Your assignment: Every record below should be printed exactly as given.

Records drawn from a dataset
(** The fallback of [generate_map_basic] is never taken: the grid it
    returns is the one the room loop carved. *)
Lemma generate_map_basic_layout fuel g map rooms g' :
  generate_map_basic fuel g = Some (map, rooms, g') ->
  rooms_inv map rooms /\
  Z.of_nat (length rooms) = fst (rnd 3 6 g) /\
  rooms_loop fuel 0 (fst (rnd 3 6 g)) create_empty_map [] (snd (rnd 3 6 g))
  = Some (map, rooms, g').
Proof.
  unfold generate_map_basic.
  pose proof (rnd_range 3 6 g ltac:(lia)) as Hrc.
  destruct (rnd 3 6 g) as [rc g1]. cbn [fst snd] in *.
  destruct (rooms_loop fuel 0 rc create_empty_map [] g1)
    as [[[m rs] g2]|] eqn:E; [|discriminate].
  intros [= <- <- <-].
  destruct (rooms_loop_layout _ _ _ _ _ _ _ _ _ E rooms_inv_empty)
    as [Hinv Hlen]; [reflexivity|lia|].
  assert (Ha : any_floor m = true).
  { apply any_floor_true. destruct rs as [|r0 rs]; [cbn in Hlen; lia|].
    destruct Hinv as (Hwf & Hval & _ & _ & Hint & Hrm & _).
    inversion Hval as [|? ? Hr0 _]; subst.
    exists (centerX r0), (centerY r0).
    pose proof (room_valid_center r0 Hr0) as Hc.
    split; [|apply (Hrm r0); [now left|assumption]].
    apply interior_in_bounds. now apply room_valid_interior with r0. }
  rewrite Ha. auto.
Qed.

Lemma intersects_false_disjoint a b x y :
  intersects a b = false -> ~ (in_rect a x y /\ in_rect b x y).
Proof.
  unfold intersects, in_rect. intros H [Ha Hb].
  apply negb_false_iff in H. rewrite !orb_true_iff, !Z.leb_le in H. lia.
Qed.

Lemma linked_walk map tx ty a b :
  linked map a b -> exists n, walk map tx ty [] a n b.
Proof.
  induction 1 as [a Ha|a b c Hab [n IH] Hd Hc].
  - exists O. constructor.
  - exists (S n). apply walk_snoc with b; [assumption|].
    apply step_iff_adjacent. split; [assumption|].
    destruct Hc as [Hb Hf]. split; [assumption|]. split; [assumption|].
    right. intros [].
Qed.

(** X5: the generator returns between three and six rooms, as many as
    the first draw asked for; each has width 3 to 8 and height 3 to 5 and
    lies inside the one-cell border; no cell belongs to two rooms; and every
    cell of every room is a Floor cell of the returned grid. *)
Theorem generate_map_basic_rooms fuel g map rooms g' :
  generate_map_basic fuel g = Some (map, rooms, g') ->
  3 <= Z.of_nat (length rooms) <= 6 /\
  Z.of_nat (length rooms) = fst (rnd 3 6 g) /\
  Forall room_valid rooms /\
  ForallOrdPairs (fun a b => intersects a b = false /\
                             forall x y, ~ (in_rect a x y /\ in_rect b x y))
                 rooms /\
  (forall r x y, In r rooms -> in_rect r x y -> floor_cell map (x, y)).
Proof.
  intros H. apply generate_map_basic_layout in H as (Hinv & Hlen & _).
  destruct Hinv as (Hwf & Hval & Hdis & _ & Hint & Hrm & _).
  pose proof (rnd_range 3 6 g ltac:(lia)) as Hrc.
  split; [lia|]. split; [assumption|]. split; [assumption|]. split.
  - clear - Hdis. induction Hdis as [|a l Ha Hl IH]; constructor; auto.
    eapply Forall_impl; [|exact Ha]. intros b Hb. split; [assumption|].
    intros x y. now apply intersects_false_disjoint.
  - intros r x y Hr Hin. pose proof (Hrm r x y Hr Hin) as Hf.
    split; [|assumption]. cbn [fst snd].
    apply interior_in_bounds. now apply Hint.
Qed.

Lemma generate_map_basic_rooms_witness :
  exists map rooms g',
    generate_map_basic 50 demo_rng = Some (map, rooms, g') /\
    Forall room_valid rooms /\
    (forall r x y, In r rooms -> in_rect r x y -> floor_cell map (x, y)).
Proof.
  eexists. eexists. eexists. split; [vm_compute; reflexivity|].
  refine ((fun H => conj (proj1 (proj2 (proj2 H)))
                         (proj2 (proj2 (proj2 (proj2 H)))))
            (generate_map_basic_rooms 50 demo_rng _ _ _ _)).
  vm_compute. reflexivity.
Defined.

(** X6: the grid the generator returns has the full 20 by 10 shape,
    holds only Wall and Floor tiles, and has no Floor on its outer border (nor
    outside the grid).  It is exactly the grid left by the room loop: the
    fallback that opens the whole interior is never taken. *)
Theorem generate_map_basic_grid fuel g map rooms g' :
  generate_map_basic fuel g = Some (map, rooms, g') ->
  Arr2.wf map /\
  (forall x y, tile map x y = WALL \/ tile map x y = FLOOR) /\
  (forall x y, tile map x y = FLOOR -> interior x y) /\
  any_floor map = true /\
  rooms_loop fuel 0 (fst (rnd 3 6 g)) create_empty_map [] (snd (rnd 3 6 g))
  = Some (map, rooms, g').
Proof.
  intros H. pose proof (generate_map_basic_ok _ _ _ _ _ H) as [_ Hfl].
  apply generate_map_basic_layout in H as (Hinv & _ & Hloop).
  destruct Hinv as (Hwf & _ & _ & Htl & Hint & _).
  split; [assumption|]. split; [assumption|]. split; [assumption|].
  split; [now apply any_floor_true|assumption].
Qed.

Lemma generate_map_basic_grid_witness :
  exists map rooms g',
    generate_map_basic 50 demo_rng = Some (map, rooms, g') /\
    Arr2.wf map /\
    (forall x y, tile map x y = FLOOR -> interior x y).
Proof.
  eexists. eexists. eexists. split; [vm_compute; reflexivity|].
  refine ((fun H => conj (proj1 H) (proj1 (proj2 (proj2 H))))
            (generate_map_basic_grid 50 demo_rng _ _ _ _)).
  vm_compute. reflexivity.
Defined.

Task answer:
(** The fallback of [generate_map_basic] is never taken: the grid it
    returns is the one the room loop carved. *)
Lemma generate_map_basic_layout fuel g map rooms g' :
  generate_map_basic fuel g = Some (map, rooms, g') ->
  rooms_inv map rooms /\
  Z.of_nat (length rooms) = fst (rnd 3 6 g) /\
  rooms_loop fuel 0 (fst (rnd 3 6 g)) create_empty_map [] (snd (rnd 3 6 g))
  = Some (map, rooms, g').
Proof.
  unfold generate_map_basic.
  pose proof (rnd_range 3 6 g ltac:(lia)) as Hrc.
  destruct (rnd 3 6 g) as [rc g1]. cbn [fst snd] in *.
  destruct (rooms_loop fuel 0 rc create_empty_map [] g1)
    as [[[m rs] g2]|] eqn:E; [|discriminate].
  intros [= <- <- <-].
  destruct (rooms_loop_layout _ _ _ _ _ _ _ _ _ E rooms_inv_empty)
    as [Hinv Hlen]; [reflexivity|lia|].
  assert (Ha : any_floor m = true).
  { apply any_floor_true. destruct rs as [|r0 rs]; [cbn in Hlen; lia|].
    destruct Hinv as (Hwf & Hval & _ & _ & Hint & Hrm & _).
    inversion Hval as [|? ? Hr0 _]; subst.
    exists (centerX r0), (centerY r0).
    pose proof (room_valid_center r0 Hr0) as Hc.
    split; [|apply (Hrm r0); [now left|assumption]].
    apply interior_in_bounds. now apply room_valid_interior with r0. }
  rewrite Ha. auto.
Qed.

Lemma intersects_false_disjoint a b x y :
  intersects a b = false -> ~ (in_rect a x y /\ in_rect b x y).
Proof.
  unfold intersects, in_rect. intros H [Ha Hb].
  apply negb_false_iff in H. rewrite !orb_true_iff, !Z.leb_le in H. lia.
Qed.

Lemma linked_walk map tx ty a b :
  linked map a b -> exists n, walk map tx ty [] a n b.
Proof.
  induction 1 as [a Ha|a b c Hab [n IH] Hd Hc].
  - exists O. constructor.
  - exists (S n). apply walk_snoc with b; [assumption|].
    apply step_iff_adjacent. split; [assumption|].
    destruct Hc as [Hb Hf]. split; [assumption|]. split; [assumption|].
    right. intros [].
Qed.

(** X5: the generator returns between three and six rooms, as many as
    the first draw asked for; each has width 3 to 8 and height 3 to 5 and
    lies inside the one-cell border; no cell belongs to two rooms; and every
    cell of every room is a Floor cell of the returned grid. *)
Theorem generate_map_basic_rooms fuel g map rooms g' :
  generate_map_basic fuel g = Some (map, rooms, g') ->
  3 <= Z.of_nat (length rooms) <= 6 /\
  Z.of_nat (length rooms) = fst (rnd 3 6 g) /\
  Forall room_valid rooms /\
  ForallOrdPairs (fun a b => intersects a b = false /\
                             forall x y, ~ (in_rect a x y /\ in_rect b x y))
                 rooms /\
  (forall r x y, In r rooms -> in_rect r x y -> floor_cell map (x, y)).
Proof.
  intros H. apply generate_map_basic_layout in H as (Hinv & Hlen & _).
  destruct Hinv as (Hwf & Hval & Hdis & _ & Hint & Hrm & _).
  pose proof (rnd_range 3 6 g ltac:(lia)) as Hrc.
  split; [lia|]. split; [assumption|]. split; [assumption|]. split.
  - clear - Hdis. induction Hdis as [|a l Ha Hl IH]; constructor; auto.
    eapply Forall_impl; [|exact Ha]. intros b Hb. split; [assumption|].
    intros x y. now apply intersects_false_disjoint.
  - intros r x y Hr Hin. pose proof (Hrm r x y Hr Hin) as Hf.
    split; [|assumption]. cbn [fst snd].
    apply interior_in_bounds. now apply Hint.
Qed.

Lemma generate_map_basic_rooms_witness :
  exists map rooms g',
    generate_map_basic 50 demo_rng = Some (map, rooms, g') /\
    Forall room_valid rooms /\
    (forall r x y, In r rooms -> in_rect r x y -> floor_cell map (x, y)).
Proof.
  eexists. eexists. eexists. split; [vm_compute; reflexivity|].
  refine ((fun H => conj (proj1 (proj2 (proj2 H)))
                         (proj2 (proj2 (proj2 (proj2 H)))))
            (generate_map_basic_rooms 50 demo_rng _ _ _ _)).
  vm_compute. reflexivity.
Defined.

(** X6: the grid the generator returns has the full 20 by 10 shape,
    holds only Wall and Floor tiles, and has no Floor on its outer border (nor
    outside the grid).  It is exactly the grid left by the room loop: the
    fallback that opens the whole interior is never taken. *)
Theorem generate_map_basic_grid fuel g map rooms g' :
  generate_map_basic fuel g = Some (map, rooms, g') ->
  Arr2.wf map /\
  (forall x y, tile map x y = WALL \/ tile map x y = FLOOR) /\
  (forall x y, tile map x y = FLOOR -> interior x y) /\
  any_floor map = true /\
  rooms_loop fuel 0 (fst (rnd 3 6 g)) create_empty_map [] (snd (rnd 3 6 g))
  = Some (map, rooms, g').
Proof.
  intros H. pose proof (generate_map_basic_ok _ _ _ _ _ H) as [_ Hfl].
  apply generate_map_basic_layout in H as (Hinv & _ & Hloop).
  destruct Hinv as (Hwf & _ & _ & Htl & Hint & _).
  split; [assumption|]. split; [assumption|]. split; [assumption|].
  split; [now apply any_floor_true|assumption].
Qed.

Lemma generate_map_basic_grid_witness :
  exists map rooms g',
    generate_map_basic 50 demo_rng = Some (map, rooms, g') /\
    Arr2.wf map /\
    (forall x y, tile map x y = FLOOR -> interior x y).
Proof.
  eexists. eexists. eexists. split; [vm_compute; reflexivity|].
  refine ((fun H => conj (proj1 H) (proj1 (proj2 (proj2 H))))
            (generate_map_basic_grid 50 demo_rng _ _ _ _)).
  vm_compute. reflexivity.
Defined.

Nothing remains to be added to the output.